# [EXERCISE PROMPT]
Starting with the line that contains "statistics, listing, the", copy out each line through the end of the entries below, exactly as written, and nothing else.

=== Begin Enclosure ===

(* ===== verification/Prelude.v ===== *)
(** * Verification of the placement and data-path core of ceph-dokan

    ceph-dokan is a port of the Ceph client library and of a Windows file
    system on top of it.  This library models the algorithms of that client
    that decide where data lives and in which bytes: the CRUSH placement
    algorithm and the construction of its maps, the cluster map with the
    mapping of objects to OSDs, the operations in flight to them, the striping of files over objects, snapshots
    and placement groups, the cache of an object's bytes, advisory file locks,
    directory fragments, and the sets, hashes and text codecs below them.

    ** How the parts of the program interact

    [Striper] cuts a range of a file into extents of objects.  An object name
    is hashed ([ceph_str_hash]) to a placement group of its pool ([pg_pool_t]);
    [OSDMap] maps the group to an ordered list of OSDs by running a CRUSH rule
    ([crush_do_rule]) and filtering its result by the state of the OSDs and the
    temporary mappings.  [OSDMap] advances by incrementals
    ([apply_incremental]).  CRUSH maps are built and edited by builder.c.
    Pools carry snapshots, whose removed ids are an [interval_set].  The answer
    of a read is put together from its extents again.  Between the file and the
    objects the ObjectCacher keeps bytes: its extents are those of the striper,
    and it reads and writes objects through a handler of the Objecter.  The
    metadata client finds the part of a directory that holds a name by the hash of
    the name in a tree of fragments.

    ** Files

    - Prelude: machine integers, outcomes, the state and error monad, arrays of
      cells that may be uninitialised, lists, arithmetic and bits, tactics.
    - crush/hash.c: Hash.  crush/crush.h, crush.c: CrushTypes.
      crush/crush_ln_table.h and [crush_ln]: Ln.
    - crush/mapper.c: Nodes (numbering of tree nodes), Choose (the
      bucket_*_choose functions), Mapper ([crush_choose_firstn],
      [crush_choose_indep], [crush_do_rule]).  Specifications: ChoosePerm,
      ChooseSpec, MapWf, FirstnSpec, IndepSpec, RuleSpec; theorems:
      ChooseProps, RuleProps, with the cluster at the end of RuleSpec.
    - crush/builder.c: BuilderBase (allocation, straw lengths), Builder (buckets),
      BuilderMap (rules and maps, and the reweighting).  Specifications:
      MakeSpec, TreeSpec, StrawSpec, EditBase, AddSpec, RemoveSpec; theorems: BuildProps, MapSpec.
    - common/armor.c, utf8.c, escape.c, mime.c: OutBuf (with armor.c), Utf8,
      Escape, Mime; theorems: CodecProps.
    - common/ceph_hash.cc: StrHash.
    - include/interval_set.h: IntervalSet on StdMap (ordered maps, keyed by
      numbers or names, and vectors); IntervalSpec;
      theorems: IntervalSpec.
    - osd/osd_types.cc, snapshots of pools: SnapSet, against the interface
      SnapSet, which interval sets implement; theorems: PoolSnapsProps.
    - osd/osd_types.cc, placement groups: Pg, PgSpec; theorems: PgProps.
    - crush/CrushWrapper.h, CrushWrapper.cc: CrushWrapper (tunables and rules;
      the tables of names, parents, full locations and distances, with their
      theorems), CrushEdit (the edits by location, and rules).  CrushEditSpec (maps
      as pictures, and weights carried to the buckets above), CrushCutSpec
      (removal), CrushPlaceSpec (locations and insertion), with the theorems.
    - osd/OSDMap.cc, OSDMap.h, msg/msg_types.h: OsdState (the OSDs and pools),
      OsdMapping (objects to OSDs), OsdIncr (incrementals), OsdQuery (the
      rest); OsdMappingSpec, OsdIncrSpec; theorems: OsdMappingProps,
      OsdIncrProps, OsdQuery.
    - osdc/Objecter.cc, Objecter.h: Target (the target of an operation, and of
      osd/osd_types.cc the intervals of a placement group), theorems: TargetProps;
      Sessions (the operations in flight, over the targets).  SessionSpec (the
      books that the Objecter keeps, and what each step does to them),
      SessionProps (submission, replies, cancellation, against the class [Targets] of
      what is asked of targets), SessionScan (new maps), SessionRun (the events and
      their histories, with the theorems), SessionClient (the instance: writes on
      a well-formed map, and a sample run).
    - osdc/Striper.cc, common/ceph_fs.cc, [_sg_read_finish] of osdc/Objecter.cc:
      Striper; StriperSpec, StriperRead; theorems: StriperRead.
    - mds/flock.cc: Flock; FlockSpec, FlockStep (cutting a lock, what
      owners have of the bytes while room is made, the loops),
      FlockSearch (and waiting, and the operations); theorems: FlockProps.

    - include/frag.h, include/ceph_frag.h, common/ceph_frag.cc: Frag (frag_t,
      fragtree_t and fragset_t); FragSpec (fragments as sets of values, and trees),
      FragLeafSpec (leaves), FragEditSpec (splits, merges), FragSetSpec; theorems:
      FragSetSpec.
    - osdc/ObjectCacher.cc, ObjectCacher.h: Cacher (one cached object and the
      statistics it enters); CacherSpec (the accounts, the shape of the buffers,
      what they show of each byte, splitting and merging), CacherRead ([is_cached],
      [map_read], [map_write], the body of [writex]), CacherIo ([_readx] up to its
      trim), CacherBack (the answers of the handler, write-back, [truncate],
      [discard], [trim], [release]); theorems:
      CacherProps.
    Names are those of the source where they are free; a loop or a branch that
    is a definition of its own is named after the function it belongs to.

    ** What the theorems show

    - CRUSH mapping.  On a well-formed map a sensible rule runs without a fault
      and returns valid items (total correctness, the retry loops and the
      descents included); the two common rules return devices that are
      distinct, reached and not marked out.  The choice of a bucket is
      independent of its permutation cache, and a straw2 bucket moves only the
      inputs it has to.
    - CRUSH building.  Each make and edit operation refines an operation on a
      list of items and a list of weights, for every outcome of the allocator and
      the edits that BuildProps allows ([add_allowed], [adjust_allowed], [removable]);
      the results are well-formed for the mapper.
    - Cluster map.  Mapping a group runs without a fault and yields exactly the
      filtered CRUSH result, primary and temporary override; incrementals act
      on each OSD as a function of its record; refusals, counts, affinity,
      walks over the OSDs that are up, and the proposals to drop temporary
      mappings.
    - Placement groups, snapshots, interval sets.  Splits move objects to
      children only; snapshot states reachable by the allowed operations are
      consistent; interval sets implement sets of numbers.
    - Targets.  A write goes to the primary of its placement group and is sent
      again exactly when the group or its primary changes, or a pause ends; a
      local read goes to the nearest OSD; an interval is closed exactly when the
      OSDs, the size or the splitting of the group change.
    - Operations in flight.  After any history of enabled events - submissions of
      fresh operations, cancellations, usable maps, answers of the monitors, waits,
      reset connections, and replies that are to operations that have been sent, do
      not carry -EAGAIN and redirect only to good places in pools that exist - the
      Objecter handles the next without a fault, each operation is in exactly one
      session under its tid, each context that the client handed over is either still
      held or has been completed once, and the counters bound what is
      in flight.  The effect of a submission, a reply, a cancellation and an
      answer of the monitors is stated exactly.
    - Names and locations.  Asking for a location ends on a map whose buckets lie in
      layers and have names, and yields the chain of the buckets above the item; the distance of
      two places is the lowest type they share.
    - Edits by location.  In a map of straw and straw2 buckets whose types grow
      towards the roots, changing a weight, putting a device in and taking an item
      out touch the item and its weight only, and leave every bucket with the
      weight that is entered for it in the buckets above.
    - Striping.  The extents of a range partition it, are mapped back to it,
      and a striped read of less than 4 GiB returns the bytes of the file.
    - Locks.  On locks that lie below 2^31 or are unbounded, the operations implement
      a map from owners and bytes to types; reachable states exclude conflicting locks.
    - Directory fragments.  The leaves of a tree partition the values and are
      found by lookup; a split refines and a merge coarsens exactly one fragment;
      [force_to_leaf] yields the leaf with the rest of the partition kept; a set
      of fragments covers what was inserted.
    - Object cache.  Every operation keeps the accounts and the shape of the
      buffers; through any history of reads, writes of one fragment, write-backs and
      flushes, commits, answers to reads whose buffer nothing has cut, trusted answers
      that there is no object, trims of clean or zero buffers, releases, truncations
      and discards of ranges nobody waits for, the bytes that can be read are those
      of the object; a read returns them or is deferred with its context kept.
    - Codecs.  Round trips, exact outputs and lengths, no write outside.

    ** How the code is modelled

    A run is a function of its state with a result in [res]: a value, or a
    fault (see [fault]).  Accesses outside an object, reads of uninitialised
    cells, failed assertions, division by zero and wide shifts are faults, so
    a theorem that a run returns [Ok] excludes them.  Integers are [Z] with the
    wrap-around of their width written at every operation that can leave it.

    Loops whose recursion is not structural take fuel, and running out is the
    fault [Diverge]; the total-correctness theorems show that the fuel in the
    definitions is enough: the retry loops of the mapper run at most as often
    as their tunables say, descents at most to the depth of the hierarchy, the
    walk over OSDs once around, the striping loop one turn per stripe unit,
    numbers are printed in at most 16 hexadecimal digits, a walk up a tree of
    fragments takes 26 turns (24 bits), walks down it as many as the tree has
    nodes, the walks over the buffers of an object two turns for each buffer and
    three more ([walk_fuel]), the way to the root of a CRUSH map one turn more than
    its height, the weight of an item is carried up in one turn more than the highest
    type, the rule of a pool takes what [crush_do_rule] asks for ([rule_fuel]), and
    the loop over the epochs of a message one turn for each epoch it can bring.

    - Memory.  Blocks of C arrays are lists of cells that hold a value or
      nothing yet; scratch areas are addressed by offsets.  Whether an
      allocation succeeds is decided by an oracle, one answer per call.
      Shrinking a block to nothing frees it and gives NULL, as glibc and MSVCRT do.
    - [double] is IEEE binary64 (SpecFloat); [pow] is a parameter.  Conversion
      to [__u32] is the truncation of a 64-bit integer, as on x86-64; [float] is
      binary32, and what does not fit an [int] becomes its least value.
    - [unsigned long] has a width parameter; [size_t] has 64 bits; [char] is
      signed; [printf] formats are functions to byte lists.
    - [std::map] is the ordered list of its pairs (or a gmap where the order
      is not observed), iterators are positions or identities, [std::vector]
      is a list with checked accesses, a bufferlist is the list of its bytes.
    - Objects shared by [shared_ptr] are modelled by value; where a claim is
      about the sharing ([deepish_copy_from]) the aliasing is explicit.
    - A buffer head is known by its start, the key under which its object maps
      it; a context is a number, and what it does when it is completed is an
      argument ([run]).
    - An [Op *] is a key of a heap, a session the number of its OSD, a connection
      its address.  What the Objecter sends and completes is a list of outputs.
      [rand()] and the settings are an argument.
    - Decoders of embedded encodings (full maps, CRUSH maps) are arguments.
    - AF_INET6 is 23, the value of Winsock.

    Bounds the theorems ask for are those of the types of the code, and:
    [SNAP_LIMIT] for snapshot ids, because [interval_set::size] returns an int;
    offsets of a cached object below 2^32, and scattered reads of less than 4 GiB,
    because [bufferlist] lengths are unsigned; pg_num up to 2^30 where a power of two is computed in an [int]; and the
    size of an object set below 2^32 in [get_num_objects]. Locks begin and, unless they
    have no end, end up to 2^31 ([LIMIT]), because a merged end is an int.

    ** Not modelled

    Of the ObjectCacher: the order of its LRU lists (which heads [trim] is given is
    an argument), closing an object that [trim] or [release] finds unused, the flusher
    thread, waiting writers ([writex] is given what they do), sets of objects, reads and writes of more than one
    extent, and the advice of a reader that it does not need the bytes again.
    Of the Objecter: watches and notifications, commands, operations on pools and
    statistics, listing, the budget of operations, timers and timeouts, the receive
    buffers, the locks (each event is atomic), reference counts, and the wrap-around
    of 64-bit tids.  Message handling, sessions, caches and timers of the client
    and the monitor client; messengers; authentication (its ciphers are not in
    the repository); encodings and dumps; configuration, logging, threads; the
    Dokan callbacks; vendored code (json_spirit, checksums, bloom filter); the
    text compiler of CRUSH maps, and the dumps of CrushWrapper; the destructors
    of crush.c.  They are I/O, glue, or concurrent code whose behaviour is
    decided by libraries outside the repository. *)

From stdpp Require Export prelude.
From Stdlib Require Export ZArith Lia Bool.
#[global] Open Scope Z_scope.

=== End Enclosure ===

# [SOLUTION FOR THIS EXERCISE]
    statistics, listing, the budget of operations, timers and timeouts, the receive
    buffers, the locks (each event is atomic), reference counts, and the wrap-around
    of 64-bit tids.  Message handling, sessions, caches and timers of the client
    and the monitor client; messengers; authentication (its ciphers are not in
    the repository); encodings and dumps; configuration, logging, threads; the
    Dokan callbacks; vendored code (json_spirit, checksums, bloom filter); the
    text compiler of CRUSH maps, and the dumps of CrushWrapper; the destructors
    of crush.c.  They are I/O, glue, or concurrent code whose behaviour is
    decided by libraries outside the repository. *)

From stdpp Require Export prelude.
From Stdlib Require Export ZArith Lia Bool.
#[global] Open Scope Z_scope.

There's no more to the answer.